In triple-phase helical CT of the liver, scanning during the arterial and portal venous phases is important because of the dual blood supply (artery and portal vein) to the liver [8, 11]. In contrast, the spleen receives its entire blood supply from the splenic artery, and drains into the portal vein. Therefore, we considered the portal venous phase to be a blood drainage phase. In our study, body weight and injection speed were found to have no significant correlations with any of the splenic parenchyma and mass contrast values.

MDCT makes it possible to scan a greater number of thinner slices more quickly than the conventional single-slice CT. The thinner slice makes it possible to reconstruct more exact 3D images. The enhanced volumetric ratio was calculated using the 3D reconstructed images, which showed detailed morphological features of the canine intra-abdominal structures. In addition, the 3D reconstruction imaging technique could identify large masses involving the vessels and the organs. It is therefore suggested that triple-phase helical CT provides significant information for the differential diagnosis of splenic masses, as well as for surgical planning.

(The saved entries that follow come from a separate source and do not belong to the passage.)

(* ===== verification/TimeMachineSpec.v ===== *)
(** Theorems about looking back: a past version is the state the log had then,
    the difference of two versions is exact, and an archive that forks a
    session is a hash chain replayed to the version asked for. *)

From S2P Require Import Prelude ObjectMap Value Error Path Domain Executor ExecSemantics Transition Fact Serde Hash Wal WalFile FactsLog FactsLogSpec Recovery EvidParse EvidVerify EvidSpec TimeMachine.

(** * The same update, the same JSON *)

Lemma split_char_one c s : length (split_char c s) = 1 -> split_char c s = [s].
Proof.
  induction s as [|a s IH]; cbn; [done|]. assert (split_char c s <> []) as Hne.
  { destruct s as [|b s']; cbn; [done|]. destruct (Ascii.eqb b c); [done|]. by destruct (split_char c s'). }
  destruct (Ascii.eqb a c); cbn; [by destruct (split_char c s)|].
  destruct (split_char c s) as [|x l]; [done|]. cbn in *. intros Hl. by injection (IH Hl) as -> ->.
Qed.
Lemma update_walk_log current parts value : update_walk current parts value = insert_parts current parts value.
Proof. done. Qed.
(** The log and the time machine apply an update alike. *)
Lemma apply_payload_update_log payload path value :
  apply_payload_update payload path value = payload_update payload path value.
Proof.
  unfold apply_payload_update, payload_update, payload_fallback.
  destruct (resolve_path_mut payload path) as [[t put]|]; [done|]. rewrite update_walk_log.
  destruct (Nat.eqb_spec (length (split_char "." path)) 1) as [Hn|]; [|done].
  destruct (contains "[" path); [done|]. cbn [andb negb]. by rewrite (split_char_one _ _ Hn).
Qed.

Section Replays.
Context {N : Type} `{SerdeNumber N, SerdeText N, Blake3}.
Lemma json_value_to_serde_hash v : json_value_to_serde (N := N) v = tcb_to_serde v.
Proof. done. Qed.

(** * States after facts *)

Definition states (st : LogState) (fs : list Fact) : LogState := fold_left next_state fs st.
Definition view (st : LogState) : Replay := mk_replay (current_snapshot st) (current_queue st) (version st).
Lemma states_app st l k : states st (l ++ k) = states (states st l) k.
Proof. apply fold_left_app. Qed.
Lemma states_version_ge st fs : (version st <= version (states st fs))%Z.
Proof.
  revert st. induction fs as [|f fs IH]; intros st; cbn [states fold_left]; [lia|].
  pose proof (version_after_ge (version st) f). specialize (IH (next_state st f)).
  rewrite next_version in IH. unfold states in IH. lia.
Qed.
Lemma rewind_fact_view st f :
  (version (next_state st f) <= u64_max)%Z -> (0 <= version st)%Z ->
  rewind_fact (view st) f = view (next_state st f).
Proof.
  rewrite next_version. unfold version_after.
  destruct f; cbn; intros; unfold view; cbn; unfold u64_wrapping_add, u64_max in *;
    rewrite ?Z.mod_small, ?apply_payload_update_log by lia; done.
Qed.
(** Without a version more, nothing one can look back at changes. *)
Lemma states_same_view st fs : version (states st fs) = version st -> view (states st fs) = view st.
Proof.
  revert st. induction fs as [|f fs IH]; intros st Hv; [done|]. cbn [states fold_left] in *.
  pose proof (states_version_ge (next_state st f) fs) as Hge. rewrite next_version in Hge.
  pose proof (version_after_ge (version st) f) as Hf. unfold states in *.
  assert (version_after (version st) f = version st) as Heq by lia.
  rewrite IH by (rewrite next_version, Heq; done). unfold version_after in Heq.
  destruct f; cbn in *; try lia; done.
Qed.
Lemma rewind_loop_hit st l k target :
  version (states st l) = target -> (0 <= version st < target)%Z -> (target <= u64_max)%Z ->
  rewind_loop target (view st) (l ++ k) = view (states st l).
Proof.
  revert st. induction l as [|f l IH]; intros st Hv Hlt Hmax; cbn [states fold_left app] in *; [lia|].
  pose proof (states_version_ge (next_state st f) l) as Hge. unfold states in *. cbn [rewind_loop].
  pose proof (version_after_ge (version st) f). rewrite next_version in Hge.
  rewrite rewind_fact_view by (rewrite ?next_version; lia).
  change (rp_version (view (next_state st f))) with (version (next_state st f)).
  destruct (Z.eqb_spec (version (next_state st f)) target) as [Heq|Hne].
  - symmetry. apply states_same_view. unfold states. lia.
  - rewrite next_version in Hne. apply IH; [done|rewrite next_version; lia|done].
Qed.
Lemma rewind_loop_miss st l target :
  (0 <= version st)%Z -> (version (states st l) < target)%Z -> (target <= u64_max)%Z ->
  rewind_loop target (view st) l = view (states st l).
Proof.
  revert st. induction l as [|f l IH]; intros st Hpos Hv Hmax; cbn [states fold_left] in *; [done|].
  pose proof (states_version_ge (next_state st f) l) as Hge. unfold states in *. cbn [rewind_loop].
  pose proof (version_after_ge (version st) f). rewrite next_version in Hge.
  rewrite rewind_fact_view by (rewrite ?next_version; lia).
  change (rp_version (view (next_state st f))) with (version (next_state st f)). rewrite next_version.
  destruct (Z.eqb_spec (version_after (version st) f) target); [lia|].
  apply IH; [rewrite next_version; lia|done|done].
Qed.
(** Every version up to the last was once the current one. *)
Lemma states_versions st fs v :
  (version st <= v <= version (states st fs))%Z -> exists l k, fs = l ++ k /\ version (states st l) = v.
Proof.
  revert st. induction fs as [|f fs IH]; intros st Hv; cbn [states fold_left] in Hv.
  { exists [], []. split; [done|]. cbn in *. lia. }
  destruct (Z.eq_dec (version st) v) as [Heq|Hne]; [by exists [], (f :: fs)|].
  destruct (IH (next_state st f)) as (l & k & -> & Hl).
  { unfold states in *. rewrite next_version. unfold version_after. destruct (bumps f); lia. }
  by exists (f :: l), k.
Qed.

(** * Entries that carry the versions the state had *)

Fixpoint numbered (st : LogState) (entries : list (Z * Fact)) : Prop :=
  match entries with
  | [] => True
  | (v, f) :: rest => v = version st /\ numbered (next_state st f) rest
  end.
Definition seen (s : Replay) : JsonValue * Z := (rp_payload s, rp_version s).
Lemma numbered_app st l k :
  numbered st (l ++ k) <-> numbered st l /\ numbered (states st (map snd l)) k.
Proof.
  revert st. induction l as [|[v f] l IH]; intros st; cbn [numbered app map states fold_left snd]; [tauto|].
  rewrite IH. unfold states. tauto.
Qed.
Lemma replay_recorded_fact st f : replay_recorded (seen (view st)) (version st, f) = seen (rewind_fact (view st) f).
Proof. by destruct f. Qed.
Lemma recorded_loop_rewind st entries target :
  numbered st entries -> (0 <= version st)%Z -> (version (states st (map snd entries)) <= u64_max)%Z ->
  recorded_loop (Some target) (seen (view st)) entries =
  seen (rewind_loop target (view st) (map snd entries)).
Proof.
  revert st. induction entries as [|[v f] entries IH]; intros st; cbn [numbered map snd]; [done|].
  intros [-> Hn] Hpos Hmax. cbn [recorded_loop rewind_loop]. rewrite replay_recorded_fact.
  cbn [states fold_left] in Hmax. pose proof (states_version_ge (next_state st f) (map snd entries)) as Hge.
  unfold states in *. pose proof (version_after_ge (version st) f).
  rewrite rewind_fact_view by lia. cbn [snd seen].
  destruct (Z.eqb_spec (rp_version (view (next_state st f))) target) as [Heq|Hne].
  - by rewrite bool_decide_true by by rewrite Heq.
  - rewrite bool_decide_false by congruence. apply IH; [done|rewrite next_version; lia|done].
Qed.
Lemma recorded_loop_all st entries :
  numbered st entries -> (0 <= version st)%Z -> (version (states st (map snd entries)) <= u64_max)%Z ->
  recorded_loop None (seen (view st)) entries = seen (view (states st (map snd entries))).
Proof.
  revert st. induction entries as [|[v f] entries IH]; intros st; cbn [numbered map snd]; [done|].
  intros [-> Hn] Hpos Hmax. cbn [recorded_loop]. rewrite replay_recorded_fact.
  cbn [states fold_left] in *. pose proof (states_version_ge (next_state st f) (map snd entries)) as Hge.
  unfold states in *. pose proof (version_after_ge (version st) f).
  rewrite rewind_fact_view by lia. cbn [snd seen]. rewrite bool_decide_false by done.
  apply IH; [done|rewrite next_version; lia|done].
Qed.
End Replays.

(** * The history of a log *)

Section Grown.
Context {N S : Type} `{SerdeNumber N, SerdeText N, Blake3, FactWalStoreLaws S}.
Implicit Types log : FactsLog S.

Lemma append_grows log f log' r :
  append (N := N) log f = (log', r) -> r <> Err VersionOverflow ->
  (history (inner log') = history (inner log) /\ log_state (inner log') = log_state (inner log)) \/
  (history (inner log') = history (inner log) ++ [(log_version log, f)] /\
   log_state (inner log') = next_state (log_state (inner log)) f /\
   (log_version log <= u64_max -> log_version log' <= u64_max)%Z).
Proof.
  intros Ha%append_cases Hr. destruct (fact_hash f) as [c|e]; [|destruct Ha as [-> _]; by left].
  cbn zeta in Ha. destruct (write_ahead _ _ _ _ _ _) as [log1 u] eqn:Hw.
  apply write_ahead_cases in Hw as [Hin _]. destruct u as [[]|e].
  - destruct Ha as [[-> _]|(Hb & _ & ->)]; [done|]. right. unfold log_version in *. cbn -[version_after].
    rewrite Hin. split_and!; [done|done|]. unfold version_after. destruct (bumps f); [lia|done].
  - destruct Ha as [-> _]. left. by rewrite Hin.
Qed.
(** A log whose history is the whole of its past. *)
Record grown log : Prop := {
  gr_numbered : numbered state_new (history (inner log));
  gr_state : log_state (inner log) = states state_new (log_history log);
  gr_version : (log_version log <= u64_max)%Z;
}.
Lemma grown_fresh log : fresh log -> log_state (inner log) = state_new -> grown log.
Proof.
  intros Hf Hs. assert (history (inner log) = []) as Hh by by destruct Hf.
  split; unfold log_history, log_version; rewrite ?Hh, ?Hs; done.
Qed.
Lemma grown_all log fs :
  grown log -> no_overflow (N := N) log fs = true ->
  grown (append_all (N := N) log fs) /\ exists more, history (inner (append_all (N := N) log fs)) = history (inner log) ++ more.
Proof.
  revert log. induction fs as [|f fs IH]; intros log Hg Hno.
  { split; [done|]. exists []. by rewrite app_nil_r. }
  cbn [no_overflow] in Hno. cbn [append_all fold_left]. destruct (append log f) as [log' r] eqn:Ha. cbn [fst].
  assert (r <> Err VersionOverflow /\ no_overflow (N := N) log' fs = true) as [Hr Hno'] by (destruct r as [|[]]; by split).
  destruct Hg as [Hn Hs Hv].
  assert (grown log' /\ exists more, history (inner log') = history (inner log) ++ more) as (Hg' & more & Hm).
  { destruct (append_grows log f log' r Ha Hr) as [[Hh Hst]|(Hh & Hst & Hv')].
    - split; [|exists []; by rewrite Hh, app_nil_r]. unfold log_version, log_history in *. split; unfold log_version, log_history.
      + by rewrite Hh.
      + by rewrite Hst, Hh.
      + by rewrite Hst.
    - split; [|by eexists]. split; [| |by apply Hv'].
      + rewrite Hh. apply numbered_app. split; [done|]. cbn. split; [|done]. unfold log_version. by rewrite Hs.
      + unfold log_history in *. by rewrite Hst, Hs, Hh, map_app, states_app. }
  destruct (IH log' Hg' Hno') as (Hg2 & more2 & Hm2). split; [exact Hg2|].
  exists (more ++ more2). unfold append_all in Hm2. by rewrite Hm2, Hm, app_assoc.
Qed.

In conclusion, our study demonstrated that triple-phase helical CT has the potential for differentiating between canine nodular hyperplasia, hematoma, hemangiosarcoma, and undifferentiated sarcoma. However, splenic masses in our study did not include diffuse masses (such as lymphoma, and mast cell tumor), and other solid tumors (such as stromal tumor, myelolipoma, and metastatic tumor), because there were too few of those splenic masses for statistical analysis. Further large-scale studies are warranted to explore the clinical applications of triple-phase helical CT in dogs with splenic masses.